**Aim of the task:**
Figure out how many lines in these records contain "inside". Only the number belongs in the reply.

*** Data for processing ***

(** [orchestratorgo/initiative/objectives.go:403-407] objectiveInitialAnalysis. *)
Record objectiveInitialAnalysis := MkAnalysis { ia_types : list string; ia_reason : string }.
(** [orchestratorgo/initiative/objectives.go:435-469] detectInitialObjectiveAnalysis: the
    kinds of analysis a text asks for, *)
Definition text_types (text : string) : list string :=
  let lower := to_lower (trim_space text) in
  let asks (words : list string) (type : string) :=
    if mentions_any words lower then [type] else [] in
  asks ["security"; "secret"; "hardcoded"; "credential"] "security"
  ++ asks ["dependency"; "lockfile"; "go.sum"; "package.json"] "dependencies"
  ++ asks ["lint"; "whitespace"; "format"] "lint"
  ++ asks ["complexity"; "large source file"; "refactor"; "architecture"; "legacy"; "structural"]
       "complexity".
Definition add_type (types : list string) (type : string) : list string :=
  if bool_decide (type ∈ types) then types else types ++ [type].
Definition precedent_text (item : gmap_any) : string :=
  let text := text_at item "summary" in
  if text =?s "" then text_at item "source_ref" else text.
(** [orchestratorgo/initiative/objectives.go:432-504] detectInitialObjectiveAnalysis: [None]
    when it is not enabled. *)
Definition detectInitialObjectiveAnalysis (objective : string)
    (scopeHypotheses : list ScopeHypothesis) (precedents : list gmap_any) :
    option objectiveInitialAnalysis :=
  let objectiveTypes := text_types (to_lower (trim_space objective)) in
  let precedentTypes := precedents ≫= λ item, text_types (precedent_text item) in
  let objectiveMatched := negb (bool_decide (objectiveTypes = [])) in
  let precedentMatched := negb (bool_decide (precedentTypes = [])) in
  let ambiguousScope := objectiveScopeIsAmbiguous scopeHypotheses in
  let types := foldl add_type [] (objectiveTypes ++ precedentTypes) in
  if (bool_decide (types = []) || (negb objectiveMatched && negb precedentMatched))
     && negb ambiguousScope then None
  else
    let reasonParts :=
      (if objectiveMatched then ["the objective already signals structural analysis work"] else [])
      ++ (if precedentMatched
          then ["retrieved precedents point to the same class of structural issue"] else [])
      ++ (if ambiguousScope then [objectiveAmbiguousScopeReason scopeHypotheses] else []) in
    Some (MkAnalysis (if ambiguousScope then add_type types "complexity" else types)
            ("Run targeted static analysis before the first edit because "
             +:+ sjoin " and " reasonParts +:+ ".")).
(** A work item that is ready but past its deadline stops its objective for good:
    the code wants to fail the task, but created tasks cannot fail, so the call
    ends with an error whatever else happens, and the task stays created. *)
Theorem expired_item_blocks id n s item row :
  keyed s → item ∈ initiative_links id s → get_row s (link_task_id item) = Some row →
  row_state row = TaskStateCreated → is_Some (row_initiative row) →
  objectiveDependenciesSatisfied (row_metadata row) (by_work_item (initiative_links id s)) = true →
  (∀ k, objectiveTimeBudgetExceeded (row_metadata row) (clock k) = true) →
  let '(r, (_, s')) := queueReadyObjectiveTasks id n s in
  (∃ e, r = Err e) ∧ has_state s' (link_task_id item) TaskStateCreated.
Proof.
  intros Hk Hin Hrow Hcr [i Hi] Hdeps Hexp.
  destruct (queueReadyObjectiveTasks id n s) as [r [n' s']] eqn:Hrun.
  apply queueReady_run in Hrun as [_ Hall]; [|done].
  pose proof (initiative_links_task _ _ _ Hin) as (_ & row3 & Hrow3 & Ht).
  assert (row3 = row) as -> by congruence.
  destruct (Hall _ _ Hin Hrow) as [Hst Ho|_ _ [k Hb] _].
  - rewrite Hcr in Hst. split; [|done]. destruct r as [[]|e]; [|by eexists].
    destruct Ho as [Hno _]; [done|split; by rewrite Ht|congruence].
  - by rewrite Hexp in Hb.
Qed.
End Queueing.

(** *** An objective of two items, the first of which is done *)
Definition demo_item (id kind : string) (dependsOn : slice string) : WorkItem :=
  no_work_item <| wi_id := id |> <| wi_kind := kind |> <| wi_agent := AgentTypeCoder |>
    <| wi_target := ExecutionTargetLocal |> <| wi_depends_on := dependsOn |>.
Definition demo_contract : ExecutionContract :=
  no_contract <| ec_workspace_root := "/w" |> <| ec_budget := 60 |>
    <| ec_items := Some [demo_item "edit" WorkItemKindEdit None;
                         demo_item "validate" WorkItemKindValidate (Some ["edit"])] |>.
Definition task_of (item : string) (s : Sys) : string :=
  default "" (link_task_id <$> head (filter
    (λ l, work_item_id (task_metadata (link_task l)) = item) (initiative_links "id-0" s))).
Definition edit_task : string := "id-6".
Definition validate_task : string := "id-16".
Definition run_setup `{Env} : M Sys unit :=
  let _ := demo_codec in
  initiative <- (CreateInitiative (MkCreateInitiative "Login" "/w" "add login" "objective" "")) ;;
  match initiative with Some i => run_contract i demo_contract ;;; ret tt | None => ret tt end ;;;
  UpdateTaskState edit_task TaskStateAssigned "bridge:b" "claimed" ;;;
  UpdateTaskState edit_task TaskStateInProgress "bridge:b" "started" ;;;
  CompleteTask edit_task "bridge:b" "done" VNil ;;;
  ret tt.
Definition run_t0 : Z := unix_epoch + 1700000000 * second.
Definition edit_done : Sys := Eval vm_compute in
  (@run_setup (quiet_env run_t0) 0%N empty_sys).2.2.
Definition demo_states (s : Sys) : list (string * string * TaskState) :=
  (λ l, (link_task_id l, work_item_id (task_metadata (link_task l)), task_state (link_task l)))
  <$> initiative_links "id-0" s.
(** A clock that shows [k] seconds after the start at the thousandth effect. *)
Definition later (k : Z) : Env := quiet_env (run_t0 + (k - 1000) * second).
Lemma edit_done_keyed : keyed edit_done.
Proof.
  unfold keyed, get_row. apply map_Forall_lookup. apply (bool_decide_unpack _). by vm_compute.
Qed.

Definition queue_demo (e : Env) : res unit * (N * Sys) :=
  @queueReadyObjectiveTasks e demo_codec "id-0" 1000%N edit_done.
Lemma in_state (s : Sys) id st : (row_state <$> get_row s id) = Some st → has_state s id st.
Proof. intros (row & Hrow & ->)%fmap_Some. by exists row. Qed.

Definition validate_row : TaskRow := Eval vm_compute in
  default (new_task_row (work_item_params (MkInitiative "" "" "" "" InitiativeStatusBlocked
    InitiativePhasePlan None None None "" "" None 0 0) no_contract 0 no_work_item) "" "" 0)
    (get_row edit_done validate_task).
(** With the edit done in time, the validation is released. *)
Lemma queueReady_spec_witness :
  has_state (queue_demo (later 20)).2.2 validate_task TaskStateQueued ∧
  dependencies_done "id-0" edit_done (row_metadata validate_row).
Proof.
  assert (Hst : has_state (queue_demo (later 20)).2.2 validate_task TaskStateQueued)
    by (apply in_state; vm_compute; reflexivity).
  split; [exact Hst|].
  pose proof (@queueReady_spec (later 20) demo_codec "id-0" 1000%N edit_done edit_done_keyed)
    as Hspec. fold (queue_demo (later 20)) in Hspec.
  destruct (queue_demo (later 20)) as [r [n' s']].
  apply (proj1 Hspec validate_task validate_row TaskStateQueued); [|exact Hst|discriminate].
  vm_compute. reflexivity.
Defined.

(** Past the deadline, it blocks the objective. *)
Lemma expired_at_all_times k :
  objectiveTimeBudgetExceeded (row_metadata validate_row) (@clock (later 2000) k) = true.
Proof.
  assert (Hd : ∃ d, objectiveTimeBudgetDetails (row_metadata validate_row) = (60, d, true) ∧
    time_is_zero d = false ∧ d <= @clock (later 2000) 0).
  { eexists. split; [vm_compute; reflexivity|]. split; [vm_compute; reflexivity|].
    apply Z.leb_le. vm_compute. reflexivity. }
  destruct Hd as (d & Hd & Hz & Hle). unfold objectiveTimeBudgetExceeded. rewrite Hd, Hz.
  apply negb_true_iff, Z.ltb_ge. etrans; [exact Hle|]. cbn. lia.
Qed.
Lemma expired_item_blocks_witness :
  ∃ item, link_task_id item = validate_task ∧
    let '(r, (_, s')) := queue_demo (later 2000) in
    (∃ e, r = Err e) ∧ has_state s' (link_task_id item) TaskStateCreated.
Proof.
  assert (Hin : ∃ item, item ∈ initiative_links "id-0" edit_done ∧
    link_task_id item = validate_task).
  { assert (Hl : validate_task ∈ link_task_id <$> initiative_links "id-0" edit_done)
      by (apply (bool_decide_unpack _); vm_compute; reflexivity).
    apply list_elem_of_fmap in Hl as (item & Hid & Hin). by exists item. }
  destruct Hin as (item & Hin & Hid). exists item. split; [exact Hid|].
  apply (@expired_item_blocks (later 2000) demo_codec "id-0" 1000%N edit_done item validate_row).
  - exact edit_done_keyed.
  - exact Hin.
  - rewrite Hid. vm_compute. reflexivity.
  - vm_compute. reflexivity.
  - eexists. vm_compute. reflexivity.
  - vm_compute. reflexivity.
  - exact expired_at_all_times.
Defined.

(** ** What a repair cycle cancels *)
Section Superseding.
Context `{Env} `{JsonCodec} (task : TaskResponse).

*** End of Data for processing ***
*** Data for processing ***

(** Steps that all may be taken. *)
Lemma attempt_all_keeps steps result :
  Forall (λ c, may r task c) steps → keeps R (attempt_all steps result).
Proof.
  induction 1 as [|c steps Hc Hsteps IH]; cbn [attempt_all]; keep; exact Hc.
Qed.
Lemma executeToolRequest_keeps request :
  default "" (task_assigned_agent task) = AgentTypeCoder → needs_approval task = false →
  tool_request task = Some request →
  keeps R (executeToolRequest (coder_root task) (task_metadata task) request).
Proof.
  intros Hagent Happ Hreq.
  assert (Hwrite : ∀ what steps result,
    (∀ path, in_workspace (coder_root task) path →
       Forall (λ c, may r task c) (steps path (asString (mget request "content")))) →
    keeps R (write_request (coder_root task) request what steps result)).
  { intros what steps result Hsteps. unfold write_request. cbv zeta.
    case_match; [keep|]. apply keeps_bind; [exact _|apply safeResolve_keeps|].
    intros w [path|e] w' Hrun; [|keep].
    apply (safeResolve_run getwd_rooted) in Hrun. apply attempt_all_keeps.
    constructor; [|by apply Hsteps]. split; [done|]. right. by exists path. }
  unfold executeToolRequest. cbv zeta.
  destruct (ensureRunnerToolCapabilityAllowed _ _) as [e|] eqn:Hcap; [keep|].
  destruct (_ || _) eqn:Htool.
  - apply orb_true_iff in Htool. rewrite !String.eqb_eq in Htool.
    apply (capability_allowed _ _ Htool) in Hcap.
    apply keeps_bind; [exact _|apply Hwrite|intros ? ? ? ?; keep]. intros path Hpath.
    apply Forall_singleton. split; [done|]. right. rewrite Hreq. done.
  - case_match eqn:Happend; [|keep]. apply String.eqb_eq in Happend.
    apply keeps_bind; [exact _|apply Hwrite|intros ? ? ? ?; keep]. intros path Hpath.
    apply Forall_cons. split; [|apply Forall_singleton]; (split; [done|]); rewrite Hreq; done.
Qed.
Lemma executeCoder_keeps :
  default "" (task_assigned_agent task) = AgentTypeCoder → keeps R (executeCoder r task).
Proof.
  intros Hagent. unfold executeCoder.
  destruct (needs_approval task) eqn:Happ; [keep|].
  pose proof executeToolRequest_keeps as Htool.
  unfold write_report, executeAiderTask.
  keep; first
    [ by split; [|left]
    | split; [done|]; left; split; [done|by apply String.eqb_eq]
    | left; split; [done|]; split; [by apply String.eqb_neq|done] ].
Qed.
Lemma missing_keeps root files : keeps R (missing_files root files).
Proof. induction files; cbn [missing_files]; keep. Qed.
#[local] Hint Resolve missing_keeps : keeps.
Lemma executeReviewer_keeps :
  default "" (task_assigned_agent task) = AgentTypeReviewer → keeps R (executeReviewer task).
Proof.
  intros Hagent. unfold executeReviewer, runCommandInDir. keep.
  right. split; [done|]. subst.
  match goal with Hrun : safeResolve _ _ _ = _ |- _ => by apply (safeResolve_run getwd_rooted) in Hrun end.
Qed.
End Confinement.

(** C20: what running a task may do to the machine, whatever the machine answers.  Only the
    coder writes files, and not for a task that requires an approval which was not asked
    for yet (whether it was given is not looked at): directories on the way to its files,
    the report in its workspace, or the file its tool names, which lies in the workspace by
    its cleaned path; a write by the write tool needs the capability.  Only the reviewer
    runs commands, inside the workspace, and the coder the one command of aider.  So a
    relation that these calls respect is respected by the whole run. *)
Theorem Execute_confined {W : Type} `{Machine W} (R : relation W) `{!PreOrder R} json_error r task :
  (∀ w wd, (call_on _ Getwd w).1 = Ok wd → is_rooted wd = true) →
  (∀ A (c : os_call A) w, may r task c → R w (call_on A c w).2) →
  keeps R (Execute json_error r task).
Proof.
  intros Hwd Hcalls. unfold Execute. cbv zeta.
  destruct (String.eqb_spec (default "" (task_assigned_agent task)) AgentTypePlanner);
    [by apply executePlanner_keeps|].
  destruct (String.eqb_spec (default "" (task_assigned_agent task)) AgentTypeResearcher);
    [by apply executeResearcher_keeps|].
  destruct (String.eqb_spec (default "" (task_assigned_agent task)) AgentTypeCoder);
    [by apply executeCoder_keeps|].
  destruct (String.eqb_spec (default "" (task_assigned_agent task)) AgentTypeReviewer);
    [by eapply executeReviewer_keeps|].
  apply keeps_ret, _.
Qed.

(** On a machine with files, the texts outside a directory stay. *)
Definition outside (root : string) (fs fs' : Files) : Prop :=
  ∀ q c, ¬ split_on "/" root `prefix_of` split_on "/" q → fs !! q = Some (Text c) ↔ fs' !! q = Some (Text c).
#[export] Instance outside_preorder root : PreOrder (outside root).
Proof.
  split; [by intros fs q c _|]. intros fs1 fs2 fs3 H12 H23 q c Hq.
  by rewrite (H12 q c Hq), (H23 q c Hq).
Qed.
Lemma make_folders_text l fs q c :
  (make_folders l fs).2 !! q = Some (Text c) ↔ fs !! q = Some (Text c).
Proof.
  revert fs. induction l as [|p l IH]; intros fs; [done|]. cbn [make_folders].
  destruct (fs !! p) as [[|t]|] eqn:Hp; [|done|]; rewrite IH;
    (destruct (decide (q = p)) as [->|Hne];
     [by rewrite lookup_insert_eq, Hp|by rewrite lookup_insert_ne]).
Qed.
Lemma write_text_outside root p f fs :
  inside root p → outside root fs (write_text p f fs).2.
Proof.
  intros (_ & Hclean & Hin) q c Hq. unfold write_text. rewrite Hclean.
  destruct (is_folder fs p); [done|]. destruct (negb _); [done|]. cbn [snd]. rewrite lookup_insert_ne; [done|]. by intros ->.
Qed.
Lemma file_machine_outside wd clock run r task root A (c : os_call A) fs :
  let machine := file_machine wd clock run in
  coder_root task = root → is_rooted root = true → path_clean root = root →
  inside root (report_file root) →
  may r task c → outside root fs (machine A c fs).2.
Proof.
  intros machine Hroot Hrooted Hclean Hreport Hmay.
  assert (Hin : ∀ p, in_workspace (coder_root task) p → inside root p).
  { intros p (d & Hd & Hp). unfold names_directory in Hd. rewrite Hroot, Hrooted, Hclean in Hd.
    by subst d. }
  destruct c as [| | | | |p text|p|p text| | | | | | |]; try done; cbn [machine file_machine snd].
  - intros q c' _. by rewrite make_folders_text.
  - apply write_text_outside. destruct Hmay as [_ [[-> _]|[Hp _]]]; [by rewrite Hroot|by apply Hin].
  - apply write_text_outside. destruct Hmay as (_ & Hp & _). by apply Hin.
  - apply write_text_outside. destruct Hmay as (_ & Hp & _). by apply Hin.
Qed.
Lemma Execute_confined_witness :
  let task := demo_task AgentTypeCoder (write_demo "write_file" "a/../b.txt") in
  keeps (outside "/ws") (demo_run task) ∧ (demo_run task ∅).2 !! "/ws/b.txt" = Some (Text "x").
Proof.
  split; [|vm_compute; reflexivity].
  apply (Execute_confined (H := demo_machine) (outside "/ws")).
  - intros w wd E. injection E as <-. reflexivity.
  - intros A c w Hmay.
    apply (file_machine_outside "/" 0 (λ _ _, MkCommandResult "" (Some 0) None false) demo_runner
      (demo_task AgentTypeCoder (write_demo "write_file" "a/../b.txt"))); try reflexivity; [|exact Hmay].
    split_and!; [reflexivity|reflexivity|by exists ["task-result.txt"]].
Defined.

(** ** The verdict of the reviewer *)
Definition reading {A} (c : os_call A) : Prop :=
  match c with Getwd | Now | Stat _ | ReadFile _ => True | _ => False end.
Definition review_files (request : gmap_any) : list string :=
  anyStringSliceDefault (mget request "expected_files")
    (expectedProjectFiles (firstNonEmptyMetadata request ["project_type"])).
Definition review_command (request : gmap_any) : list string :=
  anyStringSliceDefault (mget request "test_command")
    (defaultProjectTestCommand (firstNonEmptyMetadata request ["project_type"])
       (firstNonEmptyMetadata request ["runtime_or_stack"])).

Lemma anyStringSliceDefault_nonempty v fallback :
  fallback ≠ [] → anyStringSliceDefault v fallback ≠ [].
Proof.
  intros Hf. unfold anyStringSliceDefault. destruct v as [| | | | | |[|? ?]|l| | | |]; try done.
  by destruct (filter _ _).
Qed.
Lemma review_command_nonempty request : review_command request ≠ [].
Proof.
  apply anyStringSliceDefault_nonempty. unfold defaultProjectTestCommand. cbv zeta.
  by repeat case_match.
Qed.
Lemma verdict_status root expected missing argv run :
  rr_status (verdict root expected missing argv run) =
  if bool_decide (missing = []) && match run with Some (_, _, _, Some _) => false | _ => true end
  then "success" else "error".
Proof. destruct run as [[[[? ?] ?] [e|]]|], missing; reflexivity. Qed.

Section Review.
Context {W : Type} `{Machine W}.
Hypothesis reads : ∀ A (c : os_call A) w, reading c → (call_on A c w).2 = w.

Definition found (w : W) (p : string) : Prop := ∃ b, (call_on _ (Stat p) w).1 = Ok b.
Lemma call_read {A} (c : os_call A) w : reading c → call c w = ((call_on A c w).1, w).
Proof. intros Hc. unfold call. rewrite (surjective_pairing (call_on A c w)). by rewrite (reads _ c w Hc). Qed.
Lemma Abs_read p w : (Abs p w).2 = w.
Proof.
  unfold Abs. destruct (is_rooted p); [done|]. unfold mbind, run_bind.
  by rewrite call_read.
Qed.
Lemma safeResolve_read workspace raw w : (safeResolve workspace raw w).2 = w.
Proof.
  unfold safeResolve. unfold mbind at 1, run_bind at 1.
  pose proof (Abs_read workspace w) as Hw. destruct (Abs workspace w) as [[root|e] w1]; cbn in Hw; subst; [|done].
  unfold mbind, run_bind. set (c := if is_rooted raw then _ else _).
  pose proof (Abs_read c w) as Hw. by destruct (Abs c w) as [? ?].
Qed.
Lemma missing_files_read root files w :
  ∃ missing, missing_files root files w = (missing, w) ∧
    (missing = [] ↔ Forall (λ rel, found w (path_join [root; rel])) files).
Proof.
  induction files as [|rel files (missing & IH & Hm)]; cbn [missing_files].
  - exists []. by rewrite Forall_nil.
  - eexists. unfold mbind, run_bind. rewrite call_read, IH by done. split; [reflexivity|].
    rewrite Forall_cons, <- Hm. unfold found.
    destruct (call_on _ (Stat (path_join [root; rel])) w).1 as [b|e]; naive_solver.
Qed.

*** End of Data for processing ***
*** Data for processing ***

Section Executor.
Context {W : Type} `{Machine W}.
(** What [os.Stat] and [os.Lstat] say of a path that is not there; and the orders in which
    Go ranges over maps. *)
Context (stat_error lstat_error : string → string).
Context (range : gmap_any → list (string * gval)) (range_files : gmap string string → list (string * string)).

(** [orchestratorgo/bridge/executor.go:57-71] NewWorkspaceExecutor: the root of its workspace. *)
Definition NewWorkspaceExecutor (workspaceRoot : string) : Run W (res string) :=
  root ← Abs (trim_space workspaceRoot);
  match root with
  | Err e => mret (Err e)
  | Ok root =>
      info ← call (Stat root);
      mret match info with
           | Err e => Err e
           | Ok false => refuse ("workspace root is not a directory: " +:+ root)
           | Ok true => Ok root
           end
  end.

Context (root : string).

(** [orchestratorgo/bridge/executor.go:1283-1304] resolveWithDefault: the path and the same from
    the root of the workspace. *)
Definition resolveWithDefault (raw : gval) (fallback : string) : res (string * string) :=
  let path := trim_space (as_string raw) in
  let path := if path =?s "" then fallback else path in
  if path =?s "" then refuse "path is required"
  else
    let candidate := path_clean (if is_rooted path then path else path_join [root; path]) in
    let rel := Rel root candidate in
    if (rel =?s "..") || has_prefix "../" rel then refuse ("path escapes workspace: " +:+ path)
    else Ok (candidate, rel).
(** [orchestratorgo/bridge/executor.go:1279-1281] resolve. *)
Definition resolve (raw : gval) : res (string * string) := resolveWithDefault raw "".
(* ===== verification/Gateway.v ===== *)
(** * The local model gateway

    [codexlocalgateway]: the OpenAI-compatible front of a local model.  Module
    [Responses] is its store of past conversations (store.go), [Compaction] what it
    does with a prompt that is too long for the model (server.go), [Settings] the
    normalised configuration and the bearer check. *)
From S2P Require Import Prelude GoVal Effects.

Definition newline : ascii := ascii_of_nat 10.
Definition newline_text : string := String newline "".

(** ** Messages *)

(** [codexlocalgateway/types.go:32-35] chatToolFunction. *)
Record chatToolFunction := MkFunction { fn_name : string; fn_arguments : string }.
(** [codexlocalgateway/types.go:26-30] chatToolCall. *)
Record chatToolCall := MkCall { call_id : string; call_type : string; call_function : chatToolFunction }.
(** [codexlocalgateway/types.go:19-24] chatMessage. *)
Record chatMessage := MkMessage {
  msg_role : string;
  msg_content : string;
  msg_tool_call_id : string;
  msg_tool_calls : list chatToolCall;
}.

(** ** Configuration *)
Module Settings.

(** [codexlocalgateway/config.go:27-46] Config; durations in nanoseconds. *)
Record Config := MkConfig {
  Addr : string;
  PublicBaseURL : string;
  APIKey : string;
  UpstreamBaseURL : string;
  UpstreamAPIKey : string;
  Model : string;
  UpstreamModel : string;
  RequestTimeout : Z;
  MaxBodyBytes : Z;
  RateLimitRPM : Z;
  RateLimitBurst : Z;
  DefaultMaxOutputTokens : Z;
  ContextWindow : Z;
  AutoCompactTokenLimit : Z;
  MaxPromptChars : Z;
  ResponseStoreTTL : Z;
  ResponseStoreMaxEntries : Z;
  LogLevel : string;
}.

*** End of Data for processing ***

**Result for this task:**
4